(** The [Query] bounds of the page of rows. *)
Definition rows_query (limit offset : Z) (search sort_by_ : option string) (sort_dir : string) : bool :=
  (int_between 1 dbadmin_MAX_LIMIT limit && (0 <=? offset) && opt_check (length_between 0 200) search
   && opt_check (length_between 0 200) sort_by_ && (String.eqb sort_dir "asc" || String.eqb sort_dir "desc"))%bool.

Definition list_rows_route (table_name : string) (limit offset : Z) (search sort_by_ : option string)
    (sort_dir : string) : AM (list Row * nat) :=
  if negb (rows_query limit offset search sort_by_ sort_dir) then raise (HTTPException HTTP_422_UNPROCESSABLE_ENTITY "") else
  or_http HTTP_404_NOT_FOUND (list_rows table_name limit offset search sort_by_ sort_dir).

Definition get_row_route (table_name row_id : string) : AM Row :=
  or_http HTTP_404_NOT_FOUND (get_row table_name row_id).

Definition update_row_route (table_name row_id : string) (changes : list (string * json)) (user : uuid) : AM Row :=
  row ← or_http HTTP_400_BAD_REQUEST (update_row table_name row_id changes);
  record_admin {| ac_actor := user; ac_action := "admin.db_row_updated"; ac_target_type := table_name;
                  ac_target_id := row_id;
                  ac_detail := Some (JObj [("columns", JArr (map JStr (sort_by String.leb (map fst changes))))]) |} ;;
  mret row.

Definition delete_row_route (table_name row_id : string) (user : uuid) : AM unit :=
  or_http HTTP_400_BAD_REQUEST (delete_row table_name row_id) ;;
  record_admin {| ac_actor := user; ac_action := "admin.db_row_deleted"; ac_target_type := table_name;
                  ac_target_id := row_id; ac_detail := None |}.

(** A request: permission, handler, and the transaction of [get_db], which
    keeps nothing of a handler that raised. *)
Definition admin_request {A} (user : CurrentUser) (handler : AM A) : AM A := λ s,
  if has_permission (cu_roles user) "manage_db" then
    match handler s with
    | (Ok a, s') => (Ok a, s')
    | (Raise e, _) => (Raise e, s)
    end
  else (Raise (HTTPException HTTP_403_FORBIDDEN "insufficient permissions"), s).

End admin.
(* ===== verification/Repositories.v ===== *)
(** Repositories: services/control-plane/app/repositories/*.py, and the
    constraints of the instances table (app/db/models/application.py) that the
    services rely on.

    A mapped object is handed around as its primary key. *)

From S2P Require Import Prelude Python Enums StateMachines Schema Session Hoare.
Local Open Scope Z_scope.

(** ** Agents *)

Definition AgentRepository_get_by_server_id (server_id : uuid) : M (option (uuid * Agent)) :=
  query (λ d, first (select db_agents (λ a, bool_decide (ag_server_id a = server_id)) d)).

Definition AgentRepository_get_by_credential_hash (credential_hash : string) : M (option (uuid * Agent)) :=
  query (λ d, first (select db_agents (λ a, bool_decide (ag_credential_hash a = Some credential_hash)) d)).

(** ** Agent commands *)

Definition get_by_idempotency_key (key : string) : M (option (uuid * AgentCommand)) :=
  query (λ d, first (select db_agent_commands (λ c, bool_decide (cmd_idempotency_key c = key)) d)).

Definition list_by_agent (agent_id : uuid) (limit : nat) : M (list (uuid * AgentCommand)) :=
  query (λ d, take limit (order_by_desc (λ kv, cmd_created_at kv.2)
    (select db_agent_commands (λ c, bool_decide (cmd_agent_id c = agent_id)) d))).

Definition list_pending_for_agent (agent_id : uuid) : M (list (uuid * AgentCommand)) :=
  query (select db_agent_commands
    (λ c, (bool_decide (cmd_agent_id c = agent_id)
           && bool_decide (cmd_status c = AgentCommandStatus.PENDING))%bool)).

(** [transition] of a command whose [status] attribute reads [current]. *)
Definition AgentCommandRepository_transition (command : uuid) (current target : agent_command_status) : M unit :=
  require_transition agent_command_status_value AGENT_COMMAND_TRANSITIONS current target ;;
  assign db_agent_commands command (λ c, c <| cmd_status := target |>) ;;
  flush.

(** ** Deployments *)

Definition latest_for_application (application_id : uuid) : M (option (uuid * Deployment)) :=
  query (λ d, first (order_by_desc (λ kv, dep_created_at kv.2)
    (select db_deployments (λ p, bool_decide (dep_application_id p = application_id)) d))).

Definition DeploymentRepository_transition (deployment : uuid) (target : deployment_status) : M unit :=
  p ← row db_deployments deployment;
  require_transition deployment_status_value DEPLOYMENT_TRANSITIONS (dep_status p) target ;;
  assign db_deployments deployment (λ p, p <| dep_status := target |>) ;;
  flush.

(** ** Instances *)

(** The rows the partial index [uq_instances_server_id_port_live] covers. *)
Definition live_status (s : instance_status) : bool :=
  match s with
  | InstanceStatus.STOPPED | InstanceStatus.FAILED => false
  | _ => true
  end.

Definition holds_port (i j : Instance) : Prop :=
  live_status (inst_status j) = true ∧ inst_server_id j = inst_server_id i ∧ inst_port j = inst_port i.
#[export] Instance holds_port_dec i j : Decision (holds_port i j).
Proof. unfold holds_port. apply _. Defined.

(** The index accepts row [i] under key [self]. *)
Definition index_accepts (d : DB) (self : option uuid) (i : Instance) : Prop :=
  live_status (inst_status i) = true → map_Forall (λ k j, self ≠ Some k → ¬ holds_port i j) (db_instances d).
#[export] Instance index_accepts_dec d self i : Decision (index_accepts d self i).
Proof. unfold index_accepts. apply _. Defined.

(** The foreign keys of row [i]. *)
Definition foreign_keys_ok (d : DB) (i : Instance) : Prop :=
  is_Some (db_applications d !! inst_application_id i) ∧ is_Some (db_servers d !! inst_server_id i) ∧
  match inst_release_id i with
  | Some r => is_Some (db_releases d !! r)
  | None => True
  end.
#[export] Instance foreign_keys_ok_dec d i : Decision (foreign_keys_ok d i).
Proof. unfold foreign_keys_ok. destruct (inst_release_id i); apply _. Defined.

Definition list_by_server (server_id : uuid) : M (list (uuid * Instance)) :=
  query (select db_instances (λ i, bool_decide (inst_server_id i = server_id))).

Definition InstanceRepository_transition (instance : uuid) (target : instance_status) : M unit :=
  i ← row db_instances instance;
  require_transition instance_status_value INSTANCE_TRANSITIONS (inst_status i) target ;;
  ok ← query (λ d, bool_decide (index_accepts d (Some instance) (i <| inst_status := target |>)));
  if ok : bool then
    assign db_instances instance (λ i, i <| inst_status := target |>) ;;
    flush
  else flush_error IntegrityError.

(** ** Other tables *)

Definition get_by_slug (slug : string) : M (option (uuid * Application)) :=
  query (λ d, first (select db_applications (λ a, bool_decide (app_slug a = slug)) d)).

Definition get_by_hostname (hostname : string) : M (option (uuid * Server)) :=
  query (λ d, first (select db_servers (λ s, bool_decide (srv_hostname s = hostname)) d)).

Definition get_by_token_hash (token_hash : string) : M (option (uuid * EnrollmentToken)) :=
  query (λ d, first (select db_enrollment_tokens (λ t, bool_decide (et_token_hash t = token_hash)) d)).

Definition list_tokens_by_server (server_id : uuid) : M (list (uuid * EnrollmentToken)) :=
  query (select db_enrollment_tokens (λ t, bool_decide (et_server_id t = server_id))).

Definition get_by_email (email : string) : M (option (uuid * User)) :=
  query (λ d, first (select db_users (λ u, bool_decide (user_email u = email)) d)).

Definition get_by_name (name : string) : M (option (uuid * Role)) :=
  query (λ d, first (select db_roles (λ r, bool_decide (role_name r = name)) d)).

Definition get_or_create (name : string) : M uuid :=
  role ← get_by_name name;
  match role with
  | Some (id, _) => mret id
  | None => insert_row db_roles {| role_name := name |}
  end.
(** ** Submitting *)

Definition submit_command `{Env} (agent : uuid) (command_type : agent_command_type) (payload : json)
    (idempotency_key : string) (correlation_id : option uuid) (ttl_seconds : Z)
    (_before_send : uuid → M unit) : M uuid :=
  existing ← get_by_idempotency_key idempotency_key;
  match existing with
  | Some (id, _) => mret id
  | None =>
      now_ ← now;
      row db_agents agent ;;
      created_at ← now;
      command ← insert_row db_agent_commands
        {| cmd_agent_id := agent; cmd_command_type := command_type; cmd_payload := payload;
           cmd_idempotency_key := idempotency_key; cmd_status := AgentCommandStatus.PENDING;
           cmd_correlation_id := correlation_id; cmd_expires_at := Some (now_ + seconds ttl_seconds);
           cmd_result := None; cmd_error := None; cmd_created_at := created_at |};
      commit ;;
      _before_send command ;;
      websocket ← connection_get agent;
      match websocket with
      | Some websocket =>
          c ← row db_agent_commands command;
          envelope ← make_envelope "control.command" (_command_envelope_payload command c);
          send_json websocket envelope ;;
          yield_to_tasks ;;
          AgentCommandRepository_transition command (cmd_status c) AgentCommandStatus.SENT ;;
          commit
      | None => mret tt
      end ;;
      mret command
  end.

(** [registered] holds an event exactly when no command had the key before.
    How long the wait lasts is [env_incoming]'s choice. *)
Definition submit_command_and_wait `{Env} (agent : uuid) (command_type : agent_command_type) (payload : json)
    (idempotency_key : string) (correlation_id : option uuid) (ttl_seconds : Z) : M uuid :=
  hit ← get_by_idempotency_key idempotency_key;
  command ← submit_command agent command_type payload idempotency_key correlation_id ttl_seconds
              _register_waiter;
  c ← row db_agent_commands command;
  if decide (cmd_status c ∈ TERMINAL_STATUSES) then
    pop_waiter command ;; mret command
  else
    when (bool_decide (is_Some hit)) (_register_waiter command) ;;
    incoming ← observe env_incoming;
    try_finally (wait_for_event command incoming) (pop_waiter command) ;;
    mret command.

********

_DIRECTIONS_. Your task is to find every line above containing the word "handler" and copy it.

_TASK RESPONSE_.
(** A request: permission, handler, and the transaction of [get_db], which
    keeps nothing of a handler that raised. *)
Definition admin_request {A} (user : CurrentUser) (handler : AM A) : AM A := λ s,
    match handler s with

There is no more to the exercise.